While speaking with people involved in criminal law, they say this bill could give people eligible for early termination of their probation a second chance.

Life behind bars can be hard, but so can serving a lengthy probation.

”You have to pay your probation fees, you have to pay your counselor, you have to pay for drug testing” said Dr. Xavier McCaskey Probation Counselor.

A new Georgia law will now give people serving long probation sentences a pathway to early termination, but only those who have already served three years of their probation could be eligible if they have no new arrests, no probation revocations in the last 24 months and have all their court fees paid.

“As a former prosecutor I always felt like if a person is going to mess up you’ll get another shot at them,” said Alonza Whitaker, former Columbus recorder’s court judge and defense attorney.

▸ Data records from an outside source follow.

(** Packs are accepted together exactly when no two of their rules clash. *)
Lemma executor_accepts packs : (exists executor, executor_new packs = Ok executor) <-> Compatible packs.
Proof.
  unfold executor_new, Compatible. trans (exists acc', collisions_loop (pack_rules packs) ∅ = Ok acc').
  - destruct (collisions_loop _ _) as [ids|e]; split; intros [? ?]; done || by eexists.
  - rewrite collisions_loop_accepts. split; [by intros [? _]|]. intros Hf. split; [done|].
    intros e n k _. by rewrite lookup_empty.
Qed.

Lemma first_of_unique rules e :
  e ∈ rules -> (forall e', e' ∈ rules -> rule_id_of e' = rule_id_of e -> e' = e) -> FirstOf rules e.
Proof.
  induction rules as [|x rules IH]; intros He Hu; [by apply elem_of_nil in He|]. apply first_of_cons.
  destruct (decide (rule_id_of e = rule_id_of x)) as [Heq|Hne]; [left; symmetry; by apply Hu; [left|]|].
  right. split; [done|]. apply elem_of_cons in He as [->|He]; [done|]. apply IH; [done|]. intros e' He'. apply Hu. by right.
Qed.

Lemma first_of_id_unique rules e e' : FirstOf rules e -> FirstOf rules e' -> rule_id_of e = rule_id_of e' -> e = e'.
Proof.
  induction rules as [|x rules IH]; [by intros ([|] & ? & ? & _)|]. rewrite !first_of_cons.
  intros [->|[Hn He]] [->|[Hn' He']] Heq; [done|by rewrite Heq in Hn'|by rewrite Heq in Hn|by apply IH].
Qed.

Whitaker says he’s sentenced many people to probation.

The Georgia Justice Project published a study on its website that shows the state has three times the national average of people serving probation.

Whitaker says this is one of the reasons he sees no harm with the new bill.

“It can give a person hope, motivation and a lot of times that is just what a person needs.” Alonza Whitaker, former Columbus Recorder’s Court judge

Dr. Xavier McCaskey says someone who is on probation can be denied housing and employment opportunities.

“How is it really helping them? Are you teaching them to be better people or is it an extended punishment for a crime they did years before?,” McCaskey added.

The Georgia Justice Project says this law could allow for up to one out of every four people currently on probation to be eligible to get out of the system sooner. A judge must still consider and grant an end to a person’s probation sentence.